> **WORK REQUEST**: Nothing outside the stretch is wanted. Repeat exactly the lines of the listing below from the one that contains "let! magic := _r32 0x000 in" through the one that contains "let! buffers := map_m", both ends included.

> **RECORDS FOR THIS EXERCISE**:
(* ===== verification/Snd.v ===== *)
(** * The VirtIO sound driver (kernel/drivers/sound/virtio_snd.py)

    [VirtioMmioSound]: the probe, the control queue and the configuration of
    the stream, and the pool of periods behind [write_pcm], which the device
    may return in any order. *)

From Stdlib Require Import ZArith Lia.
From stdpp Require Import base list gmap numbers strings.
From S2P Require Import Prelude Bytes Pystr Dict Hw Virtio.

Local Open Scope Z_scope.

Definition VIRTIO_DEV_SOUND : Z := 25.
Definition TX_PERIOD_BYTES : Z := 48000.
Definition TX_PERIODS : Z := QUEUE_SIZE / 3.
Definition R_PCM_SET_PARAMS : Z := 0x0101.
Definition R_PCM_PREPARE : Z := 0x0102.
Definition R_PCM_START : Z := 0x0104.
Definition VIRTIO_SND_S_OK : Z := 0x8000.
Definition VIRTIO_SND_PCM_FMT_S16 : Z := 5.
Definition VIRTIO_SND_PCM_RATE_48000 : Z := 7.
Definition CONTROLQ : Z := 0.
Definition TXQ : Z := 2.
Definition CHANNELS : Z := 2.

(** [_VirtQueue] *)
Record VirtQueue : Type := mkVirtQueue { v_desc : Z; v_avail : Z; v_used : Z; v_next_desc : Z; v_avail_idx : Z; v_last_used : Z }.
Definition set_next (n : Z) (q : VirtQueue) : VirtQueue := mkVirtQueue (v_desc q) (v_avail q) (v_used q) n (v_avail_idx q) (v_last_used q).
Definition set_avail (n : Z) (q : VirtQueue) : VirtQueue := mkVirtQueue (v_desc q) (v_avail q) (v_used q) (v_next_desc q) n (v_last_used q).
Definition set_last (n : Z) (q : VirtQueue) : VirtQueue := mkVirtQueue (v_desc q) (v_avail q) (v_used q) (v_next_desc q) (v_avail_idx q) n.

(** What the probe sets up, the two queues, and the pool. *)
Record Setup : Type := mkSetup {
  u_base : Z; u_version : Z; u_ctrl_req : Z; u_ctrl_resp : Z; u_headers : list Z; u_statuses : list Z; u_buffers : list Z;
}.
Record Pool : Type := mkPool {
  p_free : list Z; p_inflight : list (Z * Z); p_bytes : Z; p_submitted : Z; p_reclaimed : Z; p_backpressure : Z; p_high_water : Z;
}.
Record VirtioMmioSound : Type := mkSnd { s_setup : Setup; s_cq : option VirtQueue; s_txq : option VirtQueue; s_pool : Pool }.
Definition VirtioMmioSound_init (base : Z) : VirtioMmioSound :=
  mkSnd (mkSetup base 0 0 0 [] [] []) None None (mkPool [] [] 0 0 0 0 0).

Definition set_setup (u : Setup) (s : VirtioMmioSound) : VirtioMmioSound := mkSnd u (s_cq s) (s_txq s) (s_pool s).
Definition set_cq (q : VirtQueue) (s : VirtioMmioSound) : VirtioMmioSound := mkSnd (s_setup s) (Some q) (s_txq s) (s_pool s).
Definition set_txq (q : VirtQueue) (s : VirtioMmioSound) : VirtioMmioSound := mkSnd (s_setup s) (s_cq s) (Some q) (s_pool s).
Definition set_pool (p : Pool) (s : VirtioMmioSound) : VirtioMmioSound := mkSnd (s_setup s) (s_cq s) (s_txq s) p.

Section driver.
Context {Dv : Type} `{Machine Dv}.
Definition snd_st : Type := VirtioMmioSound * Hw Dv.
Abbreviation io := (M snd_st).
Definition on_hw {A} (m : M (Hw Dv) A) : io A := zoom snd (fun h s => (fst s, h)) m.
Definition self {A} (f : VirtioMmioSound -> A) : io A := gets (fun s => f (fst s)).
Definition self_set (f : VirtioMmioSound -> VirtioMmioSound) : io unit := modify (fun s => (f (fst s), snd s)).
Definition upd_pool (f : Pool -> Pool) : io unit := self_set (fun s => set_pool (f (s_pool s)) s).

Definition _r32 (off : Z) : io Z := let! u := self s_setup in on_hw (mmio_read32 (u_base u + off)).
Definition _w32 (off v : Z) : io unit := let! u := self s_setup in on_hw (mmio_write32 (u_base u + off) v).

Definition _alloc_aligned (size : Z) : io Z :=
  let! raw := on_hw (dma_alloc (size + PAGE_SIZE)) in ret (Z.land (raw + PAGE_SIZE - 1) (Z.lnot (PAGE_SIZE - 1))).
Definition VirtQueue_init : io VirtQueue :=
  let desc_sz := QUEUE_SIZE * 16 in
  let avail_sz := 4 + QUEUE_SIZE * 2 + 2 in
  let avail_off := desc_sz in
  let used_off := Z.land (avail_off + avail_sz + PAGE_SIZE - 1) (Z.lnot (PAGE_SIZE - 1)) in
  let used_sz := 4 + QUEUE_SIZE * 8 + 2 in
  let total := used_off + used_sz in
  let! desc := _alloc_aligned (total + PAGE_SIZE) in
  ret (mkVirtQueue desc (desc + avail_off) (desc + used_off) 0 0 0).
Definition write_desc (q : VirtQueue) (idx addr length flags nxt : Z) : io unit := on_hw (desc_write (v_desc q + idx * 16) addr length flags nxt).
(** [avail_push]: the memory, and the queue's new index. *)
Definition avail_push (q : VirtQueue) (head : Z) : io VirtQueue :=
  let slot := v_avail_idx q mod QUEUE_SIZE in
  on_hw (write16 (v_avail q + 4 + slot * 2) head) ;;;
  let q := set_avail (Z.land (v_avail_idx q + 1) 0xFFFF) q in
  on_hw (write16 (v_avail q + 2) (v_avail_idx q)) ;;;
  ret q.
Definition used_idx (q : VirtQueue) : io Z := let! w := on_hw (mmio_read32 (v_used q + 0)) in ret (Z.shiftr w 16).

Definition _put_le32 (buf off v : Z) : io unit :=
  on_hw (mmio_write8 (buf + off) (Z.land v 0xFF)) ;;;
  on_hw (mmio_write8 (buf + off + 1) (Z.land (Z.shiftr v 8) 0xFF)) ;;;
  on_hw (mmio_write8 (buf + off + 2) (Z.land (Z.shiftr v 16) 0xFF)) ;;;
  on_hw (mmio_write8 (buf + off + 3) (Z.land (Z.shiftr v 24) 0xFF)).
Definition _get_le32 (buf off : Z) : io Z :=
  let! a := on_hw (mmio_read8 (buf + off)) in
  let! b := on_hw (mmio_read8 (buf + off + 1)) in
  let! c := on_hw (mmio_read8 (buf + off + 2)) in
  let! d := on_hw (mmio_read8 (buf + off + 3)) in
  ret (Z.lor (Z.lor (Z.lor a (Z.shiftl b 8)) (Z.shiftl c 16)) (Z.shiftl d 24)).

(** ** Control *)

(** [for _ in range(p)] with an early return. *)
Fixpoint at_most {A} (p : positive) (m : io (option A)) : io (option A) :=
  match p with
  | xH => m
  | xO p => let! r := at_most p m in match r with Some _ => ret r | None => at_most p m end
  | xI p => let! r := m in match r with Some _ => ret r | None =>
      let! r := at_most p m in match r with Some _ => ret r | None => at_most p m end end
  end.
Definition need {A} (o : option A) : io A := match o with Some x => ret x | None => raise AttributeError end.
Definition _ctrl_xfer (req_len resp_len : Z) : io Z :=
  let! o := self s_cq in
  let! cq := need o in
  let d0 := v_next_desc cq in
  let d1 := (d0 + 1) mod QUEUE_SIZE in
  let cq := set_next ((d1 + 1) mod QUEUE_SIZE) cq in
  self_set (set_cq cq) ;;;
  let! u := self s_setup in
  write_desc cq d0 (u_ctrl_req u) req_len VRING_DESC_F_NEXT d1 ;;;
  write_desc cq d1 (u_ctrl_resp u) resp_len VRING_DESC_F_WRITE 0 ;;;
  let! cq := avail_push cq d0 in
  self_set (set_cq cq) ;;;
  _w32 0x050 CONTROLQ ;;;
  let target := Z.land (v_last_used cq + 1) 0xFFFF in
  let! r := at_most 1000000 (let! used := used_idx cq in
    if used =? target then
      self_set (set_cq (set_last target cq)) ;;;
      let! v := _get_le32 (u_ctrl_resp u) 0 in ret (Some v)
    else ret None) in
  ret (match r with Some v => v | None => -1 end).

Definition command (code : Z) : io Z :=
  let! u := self s_setup in
  _put_le32 (u_ctrl_req u) 0 code ;;; _put_le32 (u_ctrl_req u) 4 0 ;;; _ctrl_xfer 8 4.
Definition _configure_stream : io bool :=
  let! u := self s_setup in
  let req := u_ctrl_req u in
  for_each (range 28) (fun off => on_hw (mmio_write8 (req + off) 0)) ;;;
  _put_le32 req 0 R_PCM_SET_PARAMS ;;;
  _put_le32 req 4 0 ;;;
  _put_le32 req 8 (TX_PERIOD_BYTES * TX_PERIODS) ;;;
  _put_le32 req 12 TX_PERIOD_BYTES ;;;
  _put_le32 req 16 0 ;;;
  on_hw (mmio_write8 (req + 20) CHANNELS) ;;;
  on_hw (mmio_write8 (req + 21) VIRTIO_SND_PCM_FMT_S16) ;;;
  on_hw (mmio_write8 (req + 22) VIRTIO_SND_PCM_RATE_48000) ;;;
  on_hw (mmio_write8 (req + 23) 0) ;;;
  let! st := _ctrl_xfer 28 4 in
  if negb (st =? VIRTIO_SND_S_OK) then ret false else
  let! st := command R_PCM_PREPARE in
  if negb (st =? VIRTIO_SND_S_OK) then ret false else
  let! st := command R_PCM_START in
  ret (st =? VIRTIO_SND_S_OK).

(** ** Probe *)

Definition _setup_queue (q_idx : Z) : io VirtQueue :=
  _w32 0x030 q_idx ;;;
  _w32 0x038 QUEUE_SIZE ;;;
  let! q := VirtQueue_init in
  let! u := self s_setup in
  (if u_version u =? 1 then _w32 0x03C PAGE_SIZE ;;; _w32 0x040 (Z.shiftr (v_desc q) 12)
   else
     _w32 0x080 (Z.land (v_desc q) 0xFFFFFFFF) ;;;
     _w32 0x084 (Z.land (Z.shiftr (v_desc q) 32) 0xFFFFFFFF) ;;;
     _w32 0x090 (Z.land (v_avail q) 0xFFFFFFFF) ;;;
     _w32 0x094 (Z.land (Z.shiftr (v_avail q) 32) 0xFFFFFFFF) ;;;
     _w32 0x0A0 (Z.land (v_used q) 0xFFFFFFFF) ;;;
     _w32 0x0A4 (Z.land (Z.shiftr (v_used q) 32) 0xFFFFFFFF) ;;;
     _w32 0x044 1) ;;;
  ret q.
Definition probe : io bool :=
  let! magic := _r32 0x000 in
  if negb (magic =? VIRTIO_MAGIC) then ret false else
  let! version := _r32 0x004 in
  if negb ((version =? 1) || (version =? 2)) then ret false else
  let! dev := _r32 0x008 in
  if negb (dev =? VIRTIO_DEV_SOUND) then ret false else
  self_set (fun s => set_setup (mkSetup (u_base (s_setup s)) version 0 0 [] [] []) s) ;;;
  _w32 0x070 0 ;;;
  _w32 0x070 STATUS_ACK ;;;
  _w32 0x070 (Z.lor STATUS_ACK STATUS_DRIVER) ;;;
  (if version =? 1 then _w32 0x028 PAGE_SIZE ;;; _w32 0x020 0
   else _w32 0x024 0 ;;; _w32 0x020 0 ;;; _w32 0x024 1 ;;; _w32 0x020 0) ;;;
  _w32 0x070 (Z.lor (Z.lor STATUS_ACK STATUS_DRIVER) STATUS_FEATURES) ;;;
  let! cq := _setup_queue CONTROLQ in
  self_set (set_cq cq) ;;;
  let! txq := _setup_queue TXQ in
  self_set (set_txq txq) ;;;
  let! req := on_hw (dma_alloc 64) in
  let! resp := on_hw (dma_alloc 64) in
  let! headers := map_m (range TX_PERIODS) (fun _ => on_hw (dma_alloc 4)) in
  let! statuses := map_m (range TX_PERIODS) (fun _ => on_hw (dma_alloc 8)) in
  let! buffers := map_m (range TX_PERIODS) (fun _ => on_hw (dma_alloc TX_PERIOD_BYTES)) in
  self_set (fun s => set_setup (mkSetup (u_base (s_setup s)) version req resp headers statuses buffers) s) ;;;
  upd_pool (fun p => mkPool (range TX_PERIODS) (p_inflight p) (p_bytes p) (p_submitted p) (p_reclaimed p) (p_backpressure p) (p_high_water p)) ;;;
  _w32 0x070 (Z.lor (Z.lor (Z.lor STATUS_ACK STATUS_DRIVER) STATUS_FEATURES) STATUS_DRIVER_OK) ;;;
  _configure_stream.

(** ** Periods *)

(** One returned head: its slot is free again. *)
Definition give_back (head : Z) (p : Pool) : Pool :=
  match dget head (p_inflight p) with
  | Some slot => mkPool (p_free p ++ [slot]) (dpop head (p_inflight p)) (p_bytes p) (p_submitted p) (p_reclaimed p + 1) (p_backpressure p) (p_high_water p)
  | None => p
  end.
(** [while txq.last_used != used]: both have 16 bits, which bounds the turns. *)
Fixpoint reclaim (n : nat) (txq : VirtQueue) (used : Z) : io VirtQueue :=
  match n with
  | O => ret txq
  | S n =>
      if v_last_used txq =? used then ret txq
      else
        let elem := v_used txq + 4 + v_last_used txq mod QUEUE_SIZE * 8 in
        let! head := on_hw (mmio_read32 elem) in
        upd_pool (give_back head) ;;;
        let txq := set_last (Z.land (v_last_used txq + 1) 0xFFFF) txq in
        self_set (set_txq txq) ;;;
        reclaim n txq used
  end.

Definition write_bytes (a : Z) (l : bytes) : io unit :=
  for_each (combine (range (len l)) l) (fun p => on_hw (mmio_write8 (a + p.1) p.2)).
(** Taking the slot, its buffers and its descriptor chain, and the doorbell. *)
Definition submit (txq : VirtQueue) (slot : Z) (data : bytes) (n : Z) : io Z :=
  upd_pool (fun p => mkPool (removelast (p_free p)) (p_inflight p) (p_bytes p) (p_submitted p) (p_reclaimed p) (p_backpressure p) (p_high_water p)) ;;;
  let! u := self s_setup in
  let! tx_buf := lift (index (u_buffers u) slot) in
  write_bytes tx_buf data ;;;
  let! tx_hdr := lift (index (u_headers u) slot) in
  let! tx_status := lift (index (u_statuses u) slot) in
  _put_le32 tx_hdr 0 0 ;;;
  let d0 := slot * 3 in
  write_desc txq d0 tx_hdr 4 VRING_DESC_F_NEXT (d0 + 1) ;;;
  write_desc txq (d0 + 1) tx_buf n VRING_DESC_F_NEXT (d0 + 2) ;;;
  write_desc txq (d0 + 2) tx_status 8 VRING_DESC_F_WRITE 0 ;;;
  upd_pool (fun p =>
    let inflight := dset d0 slot (p_inflight p) in
    mkPool (p_free p) inflight (p_bytes p) (p_submitted p + 1) (p_reclaimed p) (p_backpressure p) (Z.max (p_high_water p) (len inflight))) ;;;
  let! txq := avail_push txq d0 in
  self_set (set_txq txq) ;;;
  _w32 0x050 TXQ ;;;
  upd_pool (fun p => mkPool (p_free p) (p_inflight p) (p_bytes p + n) (p_submitted p) (p_reclaimed p) (p_backpressure p) (p_high_water p)) ;;;
  ret n.
Definition write_pcm (pcm : bytes) : io Z :=
  let! o := self s_txq in
  match o with
  | None => ret 0
  | Some txq =>
      let! used := used_idx txq in
      let! txq := reclaim (Z.to_nat ((used - v_last_used txq) mod 65536)) txq used in
      let n := Z.min (len pcm) TX_PERIOD_BYTES in
      if n =? 0 then ret 0
      else
        let! p := self s_pool in
        match p_free p with
        | [] =>
            upd_pool (fun p => mkPool (p_free p) (p_inflight p) (p_bytes p) (p_submitted p) (p_reclaimed p) (p_backpressure p + 1) (p_high_water p)) ;;;
            ret 0
        | _ => submit txq (List.last (p_free p) 0) (slice pcm 0 n) n
        end
  end.

(** The dict of [audio_metrics]. *)
Definition audio_metrics (reset : bool) : io (list (str * Z)) :=
  let! p := self s_pool in
  (if reset then upd_pool (fun p => mkPool (p_free p) (p_inflight p) (p_bytes p) 0 0 0 (len (p_inflight p))) else ret tt) ;;;
  ret [(lit "period_bytes", TX_PERIOD_BYTES); (lit "periods", TX_PERIODS); (lit "submitted", p_submitted p); (lit "reclaimed", p_reclaimed p);
       (lit "backpressure", p_backpressure p); (lit "inflight", len (p_inflight p)); (lit "free", len (p_free p)); (lit "high_water", p_high_water p);
       (lit "bytes", p_bytes p)].
End driver.

(** ** Discovery *)

Section find.
Context {Dv : Type} `{Machine Dv}.
Fixpoint scan (slots : list Z) : M (Hw Dv) (option VirtioMmioSound) :=
  match slots with
  | [] => ret None
  | i :: slots =>
      let base := VIRTIO_MMIO_BASE + i * VIRTIO_MMIO_STRIDE in
      let! magic := mmio_read32 (base + 0x000) in
      if negb (magic =? VIRTIO_MAGIC) then scan slots
      else
        let! dev := mmio_read32 (base + 0x008) in
        if negb (dev =? VIRTIO_DEV_SOUND) then scan slots
        else fun h =>
          match probe (VirtioMmioSound_init base, h) with
          | (Ok true, (s, h)) => (Ok (Some s), h)
          | (Ok false, (_, h)) => scan slots h
          | (Err e, (_, h)) => (Err e, h)
          end
  end.
Definition find_virtio_snd : M (Hw Dv) (option VirtioMmioSound) := scan (range VIRTIO_MMIO_DEVS).
End find.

> **SOLVED EXERCISE**:
  let! magic := _r32 0x000 in
  if negb (magic =? VIRTIO_MAGIC) then ret false else
  let! version := _r32 0x004 in
  if negb ((version =? 1) || (version =? 2)) then ret false else
  let! dev := _r32 0x008 in
  if negb (dev =? VIRTIO_DEV_SOUND) then ret false else
  self_set (fun s => set_setup (mkSetup (u_base (s_setup s)) version 0 0 [] [] []) s) ;;;
  _w32 0x070 0 ;;;
  _w32 0x070 STATUS_ACK ;;;
  _w32 0x070 (Z.lor STATUS_ACK STATUS_DRIVER) ;;;
  (if version =? 1 then _w32 0x028 PAGE_SIZE ;;; _w32 0x020 0
   else _w32 0x024 0 ;;; _w32 0x020 0 ;;; _w32 0x024 1 ;;; _w32 0x020 0) ;;;
  _w32 0x070 (Z.lor (Z.lor STATUS_ACK STATUS_DRIVER) STATUS_FEATURES) ;;;
  let! cq := _setup_queue CONTROLQ in
  self_set (set_cq cq) ;;;
  let! txq := _setup_queue TXQ in
  self_set (set_txq txq) ;;;
  let! req := on_hw (dma_alloc 64) in
  let! resp := on_hw (dma_alloc 64) in
  let! headers := map_m (range TX_PERIODS) (fun _ => on_hw (dma_alloc 4)) in
  let! statuses := map_m (range TX_PERIODS) (fun _ => on_hw (dma_alloc 8)) in
  let! buffers := map_m (range TX_PERIODS) (fun _ => on_hw (dma_alloc TX_PERIOD_BYTES)) in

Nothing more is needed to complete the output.